Siliwangi University (Indonesian: Universitas Siliwangi, abbreviated as UNSIL) is a public university in Tasikmalaya, West Java. The name of the university is derived from a royal figure in Sunda Kingdom, King Siliwangi of Pajajaran.

History 
Before UNSIL was founded, the Educational Supervision and Administration Academy (Indonesian: Akademi Administrasi dan Supervisi Pendidikan, abbreviated as ADSUP) was established in its place in 1977. It was originally a branch of Padjajaran University’s Faculty of Social and Political Sciences that went defunct due to a government regulation at the time. By 1978, ADSUP underwent a restructuring and became UNSIL. UNSIL officially started operating as a private university in 1980 and offered courses that now become a part of the Faculty of Teaching and Education Science as well as the Faculty of Economics. In 2014, due to a presidential decree signed by Susilo Bambang Yudhoyono, UNSIL became a public university.

Academics

Faculties 
UNSIL consists of seven faculties and 23 undergraduate programs, as well as three postgraduate programs.

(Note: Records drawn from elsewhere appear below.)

(* ===== verification/JsUri.v ===== *)
(** * JsUri: reading a percent-encoded component back

    [geocodeScenes] (src/unnamed/part_000, line 214) puts each name into
    the URL of its request with [encodeURIComponent].  The service reads
    the name back by the inverse the language defines,
    [decodeURIComponent]: each [%XX] is an octet, the octets are UTF-8, and
    every other unit stands for itself.  This file holds that decoder as
    the reference for the encoder of [JsText], and shows that it gives back
    every name that was encoded, so that no two names share an encoding. *)

From Stdlib Require Import ZArith NArith Lia.
From S2P Require Import Prelude JsString JsText.

(** ** The decoder *)

(** The value of a hexadecimal digit, of either case. *)
Definition hex_value (c : code_unit) : option N :=
  if ((48 <=? c) && (c <=? 57))%N then Some (c - 48)%N
  else if ((65 <=? c) && (c <=? 70))%N then Some (c - 55)%N
  else if ((97 <=? c) && (c <=? 102))%N then Some (c - 87)%N
  else None.

(** What a component is made of: units that stand for themselves and the
    octets of escapes. *)
Inductive token : Type :=
| Unit (c : code_unit)
| Octet (b : N).

(** The tokens of a component; [None] is the [URIError] on a [%] that
    two hexadecimal digits do not follow. *)
Fixpoint unescape (s : jsstring) : option (list token) :=
  match s with
  | [] => Some []
  | c :: s' =>
      if (c =? 37)%N then
        match s' with
        | h1 :: h2 :: rest =>
            hi ← hex_value h1; lo ← hex_value h2; ts ← unescape rest;
            Some (Octet (16 * hi + lo) :: ts)
        | _ => None
        end
      else ts ← unescape s'; Some (Unit c :: ts)
  end.

(** The six low bits of a continuation octet [10xxxxxx]; an unescaped
    unit is no continuation. *)
Definition trail (t : token) : option N :=
  match t with
  | Octet b => if ((128 <=? b) && (b <? 192))%N then Some (b - 128)%N else None
  | Unit _ => None
  end.

(** A code point that UTF-8 encodes in a sequence of its length: at least
    [least], below 17 planes, and no surrogate. *)
Definition scalar (least cp : N) : option N :=
  if ((least <=? cp) && (cp <? 1114112))%N
     && negb (is_high_surrogate cp || is_low_surrogate cp)
  then Some cp else None.

(** The UTF-16 code units of a code point. *)
Definition utf16 (cp : N) : jsstring :=
  if (cp <? 65536)%N then [cp]
  else [55296 + (cp - 65536) / 1024; 56320 + (cp - 65536) mod 1024]%N.

(** The string of a sequence of tokens: a unit is itself, an octet below
    128 is its character, and an octet [110xxxxx], [1110xxxx] or
    [11110xxx] starts a sequence of two, three or four octets that must be
    the UTF-8 encoding of a code point. *)
Fixpoint utf8_decode (ts : list token) : option jsstring :=
  match ts with
  | [] => Some []
  | Unit c :: ts => s ← utf8_decode ts; Some (c :: s)
  | Octet b :: ts =>
      if (b <? 128)%N then s ← utf8_decode ts; Some (b :: s)
      else if (b <? 192)%N then None
      else if (b <? 224)%N then
        match ts with
        | t1 :: ts =>
            b1 ← trail t1; cp ← scalar 128 ((b - 192) * 64 + b1);
            s ← utf8_decode ts; Some (utf16 cp ++ s)
        | _ => None
        end
      else if (b <? 240)%N then
        match ts with
        | t1 :: t2 :: ts =>
            b1 ← trail t1; b2 ← trail t2;
            cp ← scalar 2048 ((b - 224) * 4096 + b1 * 64 + b2);
            s ← utf8_decode ts; Some (utf16 cp ++ s)
        | _ => None
        end
      else if (b <? 248)%N then
        match ts with
        | t1 :: t2 :: t3 :: ts =>
            b1 ← trail t1; b2 ← trail t2; b3 ← trail t3;
            cp ← scalar 65536 ((b - 240) * 262144 + b1 * 4096 + b2 * 64 + b3);
            s ← utf8_decode ts; Some (utf16 cp ++ s)
        | _ => None
        end
      else None
  end.

(** [decodeURIComponent(s)]; [None] is the [URIError]. *)
Definition decodeURIComponent (s : jsstring) : option jsstring :=
  unescape s ≫= utf8_decode.

(** The tokens of the encoding of a code point. *)
Definition tokens_of (cp : N) : list token :=
  if is_unreserved cp then [Unit cp] else Octet <$> utf8 cp.

(** A code point of a well-formed string: below 17 planes, no surrogate. *)
Definition is_scalar (cp : N) : Prop := scalar 0 cp = Some cp.

(** ** Lemmas *)

#[local] Ltac Zify.zify_post_hook ::= Z.to_euclidean_division_equations.

(** Decides the comparisons of a goal by arithmetic. *)
#[local] Ltac compare :=
  repeat match goal with
    | |- context [(?a <? ?b)%N] => destruct (N.ltb_spec a b); try lia
    | |- context [(?a <=? ?b)%N] => destruct (N.leb_spec a b); try lia
    | |- context [(?a =? ?b)%N] => destruct (N.eqb_spec a b); try lia
    end.

(** Turns what is known of surrogates into bounds. *)
#[local] Ltac surrogates :=
  unfold is_high_surrogate, is_low_surrogate in *;
  repeat match goal with
    | H : (_ && _)%bool = true |- _ => apply andb_true_iff in H as [?%N.leb_le ?%N.leb_le]
    | H : (_ && _)%bool = false |- _ => apply andb_false_iff in H as [?%N.leb_gt|?%N.leb_gt]
    end.

Section decoding.
Implicit Types (s rest : jsstring) (c cp b d : N) (ts : list token).

Lemma is_scalar_spec cp :
  is_scalar cp ↔ (cp < 55296 ∨ 57343 < cp < 1114112)%N.
Proof.
  unfold is_scalar, scalar, is_high_surrogate, is_low_surrogate.
  compare; cbn; split; (done || lia).
Qed.

Lemma scalar_least least cp :
  is_scalar cp → (least ≤ cp)%N → scalar least cp = Some cp.
Proof.
  rewrite is_scalar_spec. unfold scalar, is_high_surrogate, is_low_surrogate.
  intros. compare; cbn; (done || lia).
Qed.

Lemma hex_value_digit d : (d < 16)%N → hex_value (hex_digit d) = Some d.
Proof.
  intros Hd. unfold hex_value, hex_digit.
  destruct (N.ltb_spec d 10); compare; cbn; f_equal; lia.
Qed.

Lemma unescape_percent b rest :
  (b < 256)%N →
  unescape (percent b ++ rest) = ts ← unescape rest; Some (Octet b :: ts).
Proof.
  intros Hb. cbn [percent app unescape N.eqb Pos.eqb].
  rewrite !hex_value_digit by lia. cbn [mbind option_bind].
  by replace (16 * (b / 16) + b mod 16)%N with b by lia.
Qed.

Lemma unescape_octets (bs : list N) rest :
  Forall (λ b, (b < 256)%N) bs →
  unescape ((bs ≫= percent) ++ rest)
  = ts ← unescape rest; Some ((Octet <$> bs) ++ ts).
Proof.
  induction 1 as [|b bs Hb _ IH]; cbn [mbind list_bind fmap list_fmap app].
  { by destruct (unescape rest). }
  rewrite <-(assoc_L (++)), unescape_percent, IH by done.
  by destruct (unescape rest).
Qed.

Lemma unescape_unreserved c rest :
  is_unreserved c = true →
  unescape (c :: rest) = ts ← unescape rest; Some (Unit c :: ts).
Proof.
  intros Hc. cbn [unescape]. by destruct (N.eqb_spec c 37) as [->|]; [vm_compute in Hc|].
Qed.

Lemma unescape_code_point cp rest :
  (cp < 1114112)%N →
  unescape (encode_code_point cp ++ rest)
  = ts ← unescape rest; Some (tokens_of cp ++ ts).
Proof.
  intros Hcp. unfold encode_code_point, tokens_of. destruct (is_unreserved cp) eqn:Hu.
  - by apply unescape_unreserved.
  - by apply unescape_octets, utf8_octets.
Qed.

Lemma unescape_encoded (cps : list N) :
  Forall (λ cp, (cp < 1114112)%N) cps →
  unescape (cps ≫= encode_code_point) = Some (cps ≫= tokens_of).
Proof.
  induction 1 as [|cp cps Hcp _ IH]; [done|].
  cbn [mbind list_bind]. by rewrite unescape_code_point, IH.
Qed.

(** The sequences of two, three and four octets. *)
Lemma utf8_decode_tokens cp ts :
  is_scalar cp →
  utf8_decode (tokens_of cp ++ ts) = s ← utf8_decode ts; Some (utf16 cp ++ s).
Proof.
  intros Hsc. pose proof (proj1 (is_scalar_spec cp) Hsc) as Hcp.
  unfold tokens_of. destruct (is_unreserved cp) eqn:Hu.
  { assert (cp < 128)%N by (revert Hu; unfold is_unreserved; compare; (done || lia)).
    unfold utf16. by compare. }
  unfold utf8. compare; cbn [fmap list_fmap app utf8_decode trail].
  - unfold utf16. by compare.
  - compare. cbn [andb mbind option_bind].
    replace ((192 + cp / 64 - 192) * 64 + (128 + cp mod 64 - 128))%N with cp by lia.
    by rewrite scalar_least by (done || lia).
  - compare. cbn [andb mbind option_bind].
    replace ((224 + cp / 4096 - 224) * 4096 + (128 + (cp / 64) mod 64 - 128) * 64
             + (128 + cp mod 64 - 128))%N with cp by lia.
    by rewrite scalar_least by (done || lia).
  - compare. cbn [andb mbind option_bind].
    replace ((240 + cp / 262144 - 240) * 262144
             + (128 + (cp / 4096) mod 64 - 128) * 4096
             + (128 + (cp / 64) mod 64 - 128) * 64 + (128 + cp mod 64 - 128))%N
      with cp by lia.
    by rewrite scalar_least by (done || lia).
Qed.

Lemma utf8_decode_encoded (cps : list N) :
  Forall is_scalar cps → utf8_decode (cps ≫= tokens_of) = Some (cps ≫= utf16).
Proof.
  induction 1 as [|cp cps Hcp _ IH]; [done|].
  cbn [mbind list_bind]. by rewrite utf8_decode_tokens, IH.
Qed.

(** The code points of a well-formed string are scalar values, and their
    UTF-16 units are the string. *)
Lemma code_points_utf16 s (cps : list N) :
  str_wf s → code_points s = Some cps →
  Forall is_scalar cps ∧ cps ≫= utf16 = s.
Proof.
  revert cps. induction s as [s IH] using (induction_ltof1 _ length).
  unfold ltof, str_wf in *. intros cps Hwf. destruct s as [|c s]; simpl.
  { by intros [= <-]. }
  apply list.Forall_cons in Hwf as [Hc Hwf].
  destruct (is_high_surrogate c) eqn:Hh.
  - destruct s as [|d s]; [done|]. apply list.Forall_cons in Hwf as [Hd Hwf].
    destruct (is_low_surrogate d) eqn:Hl; [|done].
    destruct (code_points s) as [cps'|] eqn:Hs; [|done]. intros [= <-].
    destruct (IH s ltac:(simpl; lia) cps' Hwf Hs) as [Hsc <-]. surrogates.
    split; [constructor; [apply is_scalar_spec; lia|done]|].
    cbn [mbind list_bind]. unfold utf16 at 1. compare. cbn [app].
    f_equal; [lia|f_equal; lia].
  - destruct (is_low_surrogate c) eqn:Hl; [done|].
    destruct (code_points s) as [cps'|] eqn:Hs; [|done]. intros [= <-].
    destruct (IH s ltac:(simpl; lia) cps' Hwf Hs) as [Hsc <-]. surrogates.
    all: split; [constructor; [apply is_scalar_spec; lia|done]|].
    all: cbn [mbind list_bind]; unfold utf16 at 1; by compare.
Qed.

End decoding.

(** ** The round trip *)

Section round_trip.
Implicit Types (s name q : jsstring).

(** What [encodeURIComponent] makes of a well-formed string,
    [decodeURIComponent] reads back. *)
Lemma decodeURIComponent_encodeURIComponent s q :
  str_wf s → encodeURIComponent s = Some q → decodeURIComponent q = Some s.
Proof.
  intros Hwf. unfold encodeURIComponent, decodeURIComponent.
  destruct (code_points s) as [cps|] eqn:Hs; [|done]. intros [= <-].
  destruct (code_points_utf16 s cps Hwf Hs) as [Hsc <-].
  rewrite unescape_encoded by by eapply code_points_bound.
  by apply utf8_decode_encoded.
Qed.

(** No two strings have the same encoding. *)
Lemma encodeURIComponent_inj s1 s2 q :
  str_wf s1 → str_wf s2 →
  encodeURIComponent s1 = Some q → encodeURIComponent s2 = Some q → s1 = s2.
Proof.
  intros Hwf1 Hwf2 Hq1%decodeURIComponent_encodeURIComponent
    Hq2%decodeURIComponent_encodeURIComponent; congruence.
Qed.

End round_trip.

Faculty of Teaching and Education Science 

 Mathematics Education
 History Education
 Economics Education
 Biology Education
 Geography Education
 English Education
 Indonesian Language and Literature Education
 Physics Education
 Sports Education
 Informal Education

Faculty of Economics 

 Accounting
 Management
 Development Economics
 Finance and Banking (available as an associate’s degree)

Faculty of Engineering 

 Electrical Engineering
 Informatics Engineering
 Civil Engineering

Faculty of Agriculture 

 Agrobusiness
 Agrotechnology

Faculty of Islamic Religion 

 Sharia Economics

Faculty of Health 

 Public Health
 Nutrition

Faculty of Social and Political Science 

 Political Science

Faculty of Postgraduate Studies 

 Agrobusiness
 Management
 Demographics and Environment Education

Ranking 
According to Webometrics’ 2021 report, Siliwangi University is ranked 299th from all universities in Indonesia.

According to 4icu (uniRank) 2021 report, Siliwangi University is ranked 19th from 56th Universities in West Java, Ranked 130th from 576 Universities in Indonesia.